-- MATERIALS PROVIDED --
══════════
(* ===== verification/LifecycleMemory.v ===== *)
(** * LifecycleMemory: the backends of the task workflow

    [src/internal/workflow/lifecycle_activities.go]: the in-memory backend with
    its optimistic versions, operation keys and injected faults, and the backend
    that refuses everything.  The memory backend is shown to follow
    [BackendLaws] with other workflows running beside the one considered, and the
    workflow is run on it.  [sync.Mutex] makes every call atomic; [time.Now] is
    the next reading of an arbitrary clock. *)
From S2P Require Import Prelude GoText Domain Lifecycle.

Module LifecycleMemory.
Import Prelude Domain Lifecycle.

Definition ErrLifecycleTaskNotFound : error := Sentinel "ErrLifecycleTaskNotFound" "lifecycle Task not found".
Definition ErrLifecycleScope : error := Sentinel "ErrLifecycleScope" "lifecycle Task scope mismatch".
Definition ErrOperationKeyConflict : error := Sentinel "ErrOperationKeyConflict" "lifecycle operation key conflict".

Record transitionRecord : Type := mkTransitionRecord {
  Rec_To : TaskStatus;
  Rec_Snapshot : TaskSnapshot
}.

(** [m_reads] counts the readings of the clock so far. *)
Record MemoryLifecycleActivities : Type := mkMemory {
  m_tasks : gmap string Task;
  m_operations : gmap string transitionRecord;
  m_stepCalls : gmap string Z;
  m_stepFailures : gmap string Z;
  m_terminalOnStep : gmap string TaskStatus;
  m_staleOnceForKey : gmap string bool;
  m_reads : nat
}.

Definition NewMemoryLifecycleActivities (tasks : list Task) : MemoryLifecycleActivities :=
  mkMemory (foldl (λ m t, <[Task_ID t := t]> m) ∅ tasks) ∅ ∅ ∅ ∅ ∅ 0.
(* ===== verification/Activities.v ===== *)
(** * Activities: the durable steps of the task workflow

    [src/internal/workflow]: planning_activity.go, routing_activity.go and
    execution_activity.go, with the conversions of [src/internal/executionbinding].
    An activity is a program over the stores, the policy gate, the router and the
    worker; its requests run under the context of the workflow's own principal.
    JSON encoders and SHA-256 are parameters, and so is the order in which the
    plan's validation visits its map. *)
From S2P Require Import Prelude Programs Identity Domain ExecTypes ExecPlan Budget Supervisor Runner Worker.
From S2P Require Import LeaseSchema LeaseStore RouteTypes TaskSchema TaskStore GoStrings Order Pricing ModelRuntime.
From S2P Require Import Lifecycle LifecycleMemory.

Module Activities.
Export Programs.
Import Domain RouteTypes TaskStore.
Import ExecPlan(validatePlan).
Import Lifecycle(StepInput, Step_TenantID, Step_ProjectID, Step_TaskID, Step_TraceID, NewNonRetryableApplicationError).
Import LifecycleMemory(ErrLifecycleScope).
Import Supervisor(PreparedNode, mkPreparedNode).
Import Budget(BudgetEstimate, mkBudgetEstimate).
Import Worker(WorkerExecutionResult).
Import Pricing(Deployment, Deployment_ID, Deployment_ModelID, Deployment_ModelVersion, Deployment_Provider,
  Deployment_Mode, Deployment_Region, Deployment_DataResidency, Deployment_Runtime, Deployment_Quantization,
  Deployment_Health, Deployment_HealthCheckedAt, Deployment_UpdatedAt).
(* ===== verification/ActivitySpec.v ===== *)
(** * ActivitySpec: what the durable steps ask for and when they succeed

    The theorems hold for every answer of the stores, the gate, the router and
    the worker ([Programs.asks]), so for every implementation and for whatever
    other processes do between two requests; a run may also stop anywhere, as when
    the process crashes. *)
From S2P Require Import Prelude Identity Domain ExecTypes ExecPlan Budget Supervisor Runner LeaseSchema LeaseStore Worker.
From S2P Require Import RouteTypes TaskSchema TaskStore GoStrings Programs Order Pricing ModelRuntime Lifecycle LifecycleMemory Activities.

Module ActivitySpec.
Import Domain RouteTypes TaskStore Activities.
Import ExecPlan(well_formed, range_order, validatePlan, validatePlan_wf).
Import Lifecycle(StepInput, mkStepInput, Step_TenantID, Step_ProjectID, Step_TaskID, Step_TraceID).
Import Supervisor(PreparedNode, mkPreparedNode, Prepared_Node, Prepared_Target, Prepared_Policy, Prepared_Estimate).
Import Budget(mkBudgetEstimate, Estimate_Cost).
Import Worker(PersistentWorker, w_workerID, w_leaseTTL, w_has_coordinator, w_has_budget, w_has_invoker).

Abbreviation history := (list (exchange Ev)).

(** The requests with effects on nodes. *)
Definition is_execute (x : exchange Ev) : bool :=
  match x with Asked (At _ r) _ => match r with Execute _ _ => true | _ => false end end.
Definition is_active (x : exchange Ev) : bool :=
  match x with Asked (At _ r) _ => match r with Execute _ _ | RequeueFailed _ _ _ => true | _ => false end end.
Definition silent (t : history) : Prop := existsb is_active t = false.

Lemma silent_app t t' : silent (t ++ t') ↔ silent t ∧ silent t'.
Proof. unfold silent. rewrite existsb_app. apply orb_false_iff. Qed.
══════════
-- TASK TO CARRY OUT --
Show every line from the entries above in which "validatePlan" appears.

-- TASK SOLUTION --
Import ExecPlan(validatePlan).
Import ExecPlan(well_formed, range_order, validatePlan, validatePlan_wf).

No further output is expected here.